The complaints were disclosed by a Cabinet Office minister, Lord True, while taking questions from members of the UK parliament’s upper house, the House of Lords, who were expressing alarm at Pegasus’s potential impact on democracy and free speech.
Asked how long have the British government had known about the use of the software by authoritarian governments, and what it had done about it, True replied: “We have raised our concerns several times with the government of Israel about NSO’s operations.”
Questioned about the diplomatic pressure that could be brought to bear on the countries concerned, True said: “We are seeking in many ways to try to secure better control and have legal, proportionate and proper use of any such devices, and better control of exports.”
Among the telephone numbers identified by one of NSO's government clients is that of Baroness Uddin, a member of the House of Lords, who has condemned the surveillance operations as illegal and a breach of trust.
Speaking in the Lords, she too demanded that the government provide assurances that such security breaches have been stopped.
The UK’s Foreign, Commonwealth and Development Office declined to say how the Israeli government responded to past complaints.
A spokesman said: “It is vital that everyone uses cyber capabilities in a way that is legal, responsible and proportionate to ensure cyberspace remains a safe and prosperous place for everyone.
“We speak regularly with partners and work closely with allies to tackle threats, improve resilience and raise any concerns where they arise.”
The Israeli government is now establishing a commission to review the way in which the NSO Group’s technology has been used.
In Paris, meanwhile, Emmanuel Macron convened an emergency meeting after it emerged that his mobile telephone number and those of French government ministers appeared on the leaked list of numbers identified by NSO’s government clients.
Despite the UK government’s concerns, NSO was cleared by one government department, the Home Office, to display its wares at a security conference in the country last year.
'Breaches of privacy'
Meanwhile, a leading London law firm, Bindmans, says it is actively considering bringing a number of claims over the breach of privacy of people apparently targeted by the Pegasus spyware.
The claimants are likely to include a British member of parliament and a human rights lawyer.
Tayab Ali, a partner at Bindmans, said: “We are investigating complaints made by a number of human rights defenders, activists and senior politicians with a view to bringing claims for breaches of privacy, but this issue has a much more sinister perspective.
“If the allegations are correct that foreign states using NSO’s spyware targeted British citizens, including members of parliament, then we may have one of most significant national security breaches in history.
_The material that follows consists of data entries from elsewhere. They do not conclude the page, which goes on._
Lemma main_reports (libm_pow : float -> float -> float * bool)
    (py_repr : pyval -> string) (int_max_str_digits : Z)
    (str_strip str_lower : string -> string)
    (parse_float : string -> option float) (exn_message : exn -> string)
    (web_exn_text : web_exn -> string) (http_get : string -> attempt pyval)
    (recursion_limit : nat)
    (age : Z) (weight : float) (height_input : string) (freq : Z)
    (primary_goal_display experience_display restrictions notes : string)
    (t : tape) (height_cm : option float) (e : exn) :
  form_height str_strip parse_float height_input = Some height_cm ->
  ferramenta_matematica_treino libm_pow str_strip str_lower age weight freq
    (normalizar_objetivo str_strip str_lower primary_goal_display) height_cm
    (normalizar_experiencia str_strip str_lower experience_display)
  = Raise e ->
  main libm_pow py_repr int_max_str_digits str_strip str_lower parse_float
       exn_message web_exn_text http_get recursion_limit age weight
       height_input freq primary_goal_display experience_display restrictions
       notes true t
  = Ok [ErrorBox (fstr ["Erro nos cálculos: "; exn_message e])].
Proof.
  intros Hh Hr. unfold main. cbn [negb].
  change (if str_truthy (str_strip height_input)
          then match parse_float (str_strip height_input) with
               | Some h => Some (Some h)
               | None => None
               end
          else Some None)
    with (form_height str_strip parse_float height_input).
  rewrite Hh. cbv zeta.
  change (UserProfile.age (form_profile str_strip str_lower age weight
            height_cm freq primary_goal_display experience_display
            restrictions notes)) with age.
  change (UserProfile.weight_kg (form_profile str_strip str_lower age weight
            height_cm freq primary_goal_display experience_display
            restrictions notes)) with weight.
  change (UserProfile.training_frequency (form_profile str_strip str_lower age
            weight height_cm freq primary_goal_display experience_display
            restrictions notes)) with freq.
  change (UserProfile.height_cm (form_profile str_strip str_lower age weight
            height_cm freq primary_goal_display experience_display
            restrictions notes)) with height_cm.
  change (UserProfile.primary_goal (form_profile str_strip str_lower age weight
            height_cm freq primary_goal_display experience_display
            restrictions notes))
    with (normalizar_objetivo str_strip str_lower primary_goal_display).
  change (UserProfile.experience_level (form_profile str_strip str_lower age
            weight height_cm freq primary_goal_display experience_display
            restrictions notes))
    with (normalizar_experiencia str_strip str_lower experience_display).
  rewrite Hr. reflexivity.
Qed.

(** C9, amended. Under the documented input constraints the scheduler
    returns a plan for every goal, frequency and sequence of random draws.
    The metrics function returns its record for every frequency below 2^53
    when no height is supplied, or when the height in metres is not a zero
    float and the C library's [pow] answers its square with a finite,
    non-zero value and no range error. When it does not return, it raises
    [ZeroDivisionError], the square being a zero float, or [OverflowError],
    the square or the frequency leaving the range of a float, and nothing
    else; [main] catches either and shows the single error box
    "Erro nos cálculos: ..." in place of the page. *)
Theorem core_is_exception_free (libm_pow : float -> float -> float * bool)
    (py_repr : pyval -> string) (int_max_str_digits : Z)
    (str_strip str_lower : string -> string)
    (parse_float : string -> option float) (exn_message : exn -> string)
    (web_exn_text : web_exn -> string) (http_get : string -> attempt pyval)
    (recursion_limit : nat)
    (user_profile : UserProfile.t) (analytics : Analytics.t) (t : tape) :
  let age := UserProfile.age user_profile in
  let w := UserProfile.weight_kg user_profile in
  let h := UserProfile.height_cm user_profile in
  let f := UserProfile.training_frequency user_profile in
  let metrics :=
    ferramenta_matematica_treino libm_pow str_strip str_lower age w f
      (UserProfile.primary_goal user_profile) h
      (UserProfile.experience_level user_profile) in
  documented_inputs age w h f ->
  (exists plan t', generate_plan user_profile analytics t = Ok (plan, t'))
  /\ (f < 2 ^ 53 ->
      match h with
      | Some x => square_in_range libm_pow x
      | None => True
      end ->
      exists r, metrics = Ok r)
  /\ (forall e, metrics = Raise e ->
        (e = ZeroDivisionError
         /\ exists x sq,
              h = Some x
              /\ float_sqr libm_pow (x / 100.0)%float = Ok sq
              /\ (sq =? 0)%float = true)
        \/ (e = OverflowError
            /\ ((exists x,
                   h = Some x
                   /\ float_sqr libm_pow (x / 100.0)%float
                      = Raise OverflowError)
                \/ float_of_int f = Raise OverflowError)))
  /\ (forall age' weight height_input freq primary_goal_display
             experience_display restrictions notes t' height_cm e,
        form_height str_strip parse_float height_input = Some height_cm ->
        ferramenta_matematica_treino libm_pow str_strip str_lower age' weight
          freq (normalizar_objetivo str_strip str_lower primary_goal_display)
          height_cm
          (normalizar_experiencia str_strip str_lower experience_display)
        = Raise e ->
        main libm_pow py_repr int_max_str_digits str_strip str_lower
             parse_float exn_message web_exn_text http_get recursion_limit
             age' weight height_input freq primary_goal_display
             experience_display restrictions notes true t'
        = Ok [ErrorBox (fstr ["Erro nos cálculos: "; exn_message e])]).
Proof.
  intros age w h f metrics (_ & _ & _ & Hf). split; [|split; [|split]].
  - destruct (generate_plan_spec user_profile analytics t)
      as (plan & t' & Hg & _); [exact Hf|].
    exists plan, t'. exact Hg.
  - intros Hlt Hin. destruct (bmi_of_in_range libm_pow w h Hin) as (bmi & Hb).
    destruct (float_of_int_small f) as (freq & Hfr); [lia|].
    exact (metrics_returns libm_pow str_strip str_lower age w f _ h _ bmi freq
             Hb Hfr).
  - intros e He.
    destruct (metrics_raise_cases libm_pow str_strip str_lower age w f
                (UserProfile.primary_goal user_profile) h
                (UserProfile.experience_level user_profile) e He)
      as [(-> & x & sq & Hh & _ & Hs & Hz)|(-> & [(x & Hh & _ & Hs)|Hfr])].
    + left. split; [reflexivity|]. exists x, sq. auto.
    + right. split; [reflexivity|]. left. exists x. auto.
    + right. split; [reflexivity|]. right. exact Hfr.
  - intros age' weight height_input freq gd ed restrictions notes t' height_cm e.
    apply main_reports.
Qed.

Lemma core_is_exception_free_witness :
  documented_inputs 41 82.5 (Some 180.0%float) 5
  /\ square_in_range exact_pow 180.0%float
  /\ (exists plan t',
        generate_plan (UserProfile.mk 41 82.5 (Some 180.0%float) 5 "forca"
                                      "avancado" None None)
                      no_analytics [4; 8; 15; 16; 23; 42]%nat = Ok (plan, t'))
  /\ exists r,
       ferramenta_matematica_treino exact_pow ascii_strip ascii_lower
         41 82.5 5 "forca" (Some 180.0%float) "avancado" = Ok r.
Proof.
  assert (Hd : documented_inputs 41 82.5 (Some 180.0%float) 5).
  { unfold documented_inputs, height_ok. repeat split; try lia; reflexivity. }
  assert (Hr : square_in_range exact_pow 180.0%float).
  { split; [vm_compute; reflexivity|].
    exists (abs (180.0 / 100.0) * abs (180.0 / 100.0))%float.
    split; [reflexivity|]. split; vm_compute; reflexivity. }
  split; [exact Hd|]. split; [exact Hr|].
  pose proof (core_is_exception_free exact_pow (fun _ => "?") 4300
                ascii_strip ascii_lower (fun _ => None) (fun _ => "erro")
                (fun _ => "sem rede") (fun _ => Thrown (RequestFailed "sem rede"))
                100
                (UserProfile.mk 41 82.5 (Some 180.0%float) 5 "forca"
                                "avancado" None None)
                no_analytics [4; 8; 15; 16; 23; 42]%nat Hd)
    as (Hplan & Hmet & _).
  split; [exact Hplan|]. apply Hmet; [reflexivity|exact Hr].
Defined.

(** ** Unrecognised goals *)

Lemma unrecognised_eqb goal :
  ~ In goal recognised_goals ->
  String.eqb goal "hipertrofia" = false
  /\ String.eqb goal "emagrecimento" = false
  /\ String.eqb goal "forca" = false
  /\ String.eqb goal "condicionamento" = false.
Proof.
  intros H. unfold recognised_goals in H. cbn [In] in H.
  repeat split; apply String.eqb_neq; intros E; apply H; rewrite E; tauto.
Qed.

(** C3, on the code. For a goal outside the recognised set the metrics
    function does use the hypertrophy preset, but the scheduler does not fall
    back to hypertrophy: every session is one of the fat-loss circuits, its
    exercises come from the cardio list and carry the conditioning
    prescription of 3 sets of 10-15 with 30-60s rest. *)
Theorem unrecognised_goal_behaviour
    (libm_pow : float -> float -> float * bool)
    (str_strip str_lower : string -> string)
    (age : Z) (w : float) (goal : string) (level : string)
    (user_profile : UserProfile.t) (analytics : Analytics.t) (t : tape) :
  let f := UserProfile.training_frequency user_profile in
  let h := UserProfile.height_cm user_profile in
  (~ In (normalizar_objetivo str_strip str_lower goal) recognised_goals ->
   preset_of (normalizar_objetivo str_strip str_lower goal) = hypertrophy_preset
   /\ forall r,
        ferramenta_matematica_treino libm_pow str_strip str_lower
          age w f goal h level = Ok r ->
        Analytics.recommended_rep_range r = "6-12"
        /\ Analytics.recommended_intensity r = "70-80% 1RM"
        /\ Analytics.estimated_session_calories r
           = py_round (w * 6.0 * 1.2)%float 1)
  /\ (~ In (UserProfile.primary_goal user_profile) recognised_goals ->
      1 <= f ->
      exists plan t',
        generate_plan user_profile analytics t = Ok (plan, t')
        /\ forall k s, nth_error (all_sessions plan) k = Some s ->
             (exists split,
                nth_error emagrecimento_splits (k mod 4)%nat = Some split
                /\ Session.name s = Split.name split
                /\ Session.focus s = "Circuito")
             /\ forall p, In p (Session.exercises s) ->
                  In (Prescription.exercise p) cardio_exercises
                  /\ Prescription.sets p = 3
                  /\ Prescription.reps p = "10-15"
                  /\ Prescription.rest p = "30-60s").
Proof.
  intros f h. split.
  - intros Hun. destruct (unrecognised_eqb _ Hun) as (H1 & H2 & H3 & H4).
    assert (Hp : preset_of (normalizar_objetivo str_strip str_lower goal)
                 = hypertrophy_preset).
    { unfold preset_of, goal_presets. cbn [dict_get].
      rewrite (String.eqb_sym "hipertrofia"), H1.
      rewrite (String.eqb_sym "emagrecimento"), H2.
      rewrite (String.eqb_sym "forca"), H3.
      rewrite (String.eqb_sym "condicionamento"), H4. reflexivity. }
    split; [exact Hp|]. intros r Hr.
    destruct (metrics_inv libm_pow str_strip str_lower age w f goal h level r Hr)
      as (_ & _ & _ & _ & _ & Hs & _ & Hrr & Hi).
    rewrite Hp in Hs, Hrr, Hi. auto.
  - intros Hun Hf.
    destruct (unrecognised_eqb _ Hun) as (H1 & H2 & H3 & H4).
    destruct (generate_plan_spec user_profile analytics t)
      as (plan & t' & Hg & _ & _ & _ & _ & Hk); [exact Hf|].
    exists plan, t'. split; [exact Hg|]. intros k s Hn.
    destruct (Hk k s Hn) as (split & names & Hs & Hname & Hfocus & He & Hp).
    set (goal' := UserProfile.primary_goal user_profile) in *.
    assert (Hsplits : goal_splits goal' = emagrecimento_splits)
      by (unfold goal_splits; rewrite H1, H3, H4; reflexivity).
    unfold split_at in Hs. rewrite Hsplits in Hs.
    change (len emagrecimento_splits) with (Z.of_nat 4) in Hs.
    rewrite nat_mod_index in Hs. split.
    + exists split. split; [exact Hs|]. split; [exact Hname|].
      rewrite Hfocus. apply nth_error_In in Hs. cbn in Hs.
      repeat (destruct Hs as [<-|Hs]; [reflexivity|]). contradiction.
    + intros p Hin. rewrite He in Hin. apply in_map_iff in Hin as (x & <- & Hx).
      unfold picked_ok, str_in in Hp. cbn [existsb] in Hp.
      rewrite H1, H3 in Hp. cbn [orb] in Hp. destruct Hp as (_ & _ & Hc).
      unfold prescribe. rewrite H1, H3, H2.
      cbn [Prescription.exercise Prescription.sets Prescription.reps
           Prescription.rest].
      repeat split; auto.
Qed.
The threat this poses to the UK’s national security cannot be understated.
“It is imperative that the Government launches an immediate public inquiry to establish the extent and implications this cyber-attack will have on devices that, if compromised, will give access to almost every aspect of a person's private and professional life."
In a statement this week to the media organisations that reported on the latest allegations of widespread surveillance, the NSO Group said their reporting contained “false claims” based upon a misinterpretation of leaked data.
The company also said the data “has many legitimate and entirely proper uses having nothing to do with surveillance or with NSO”.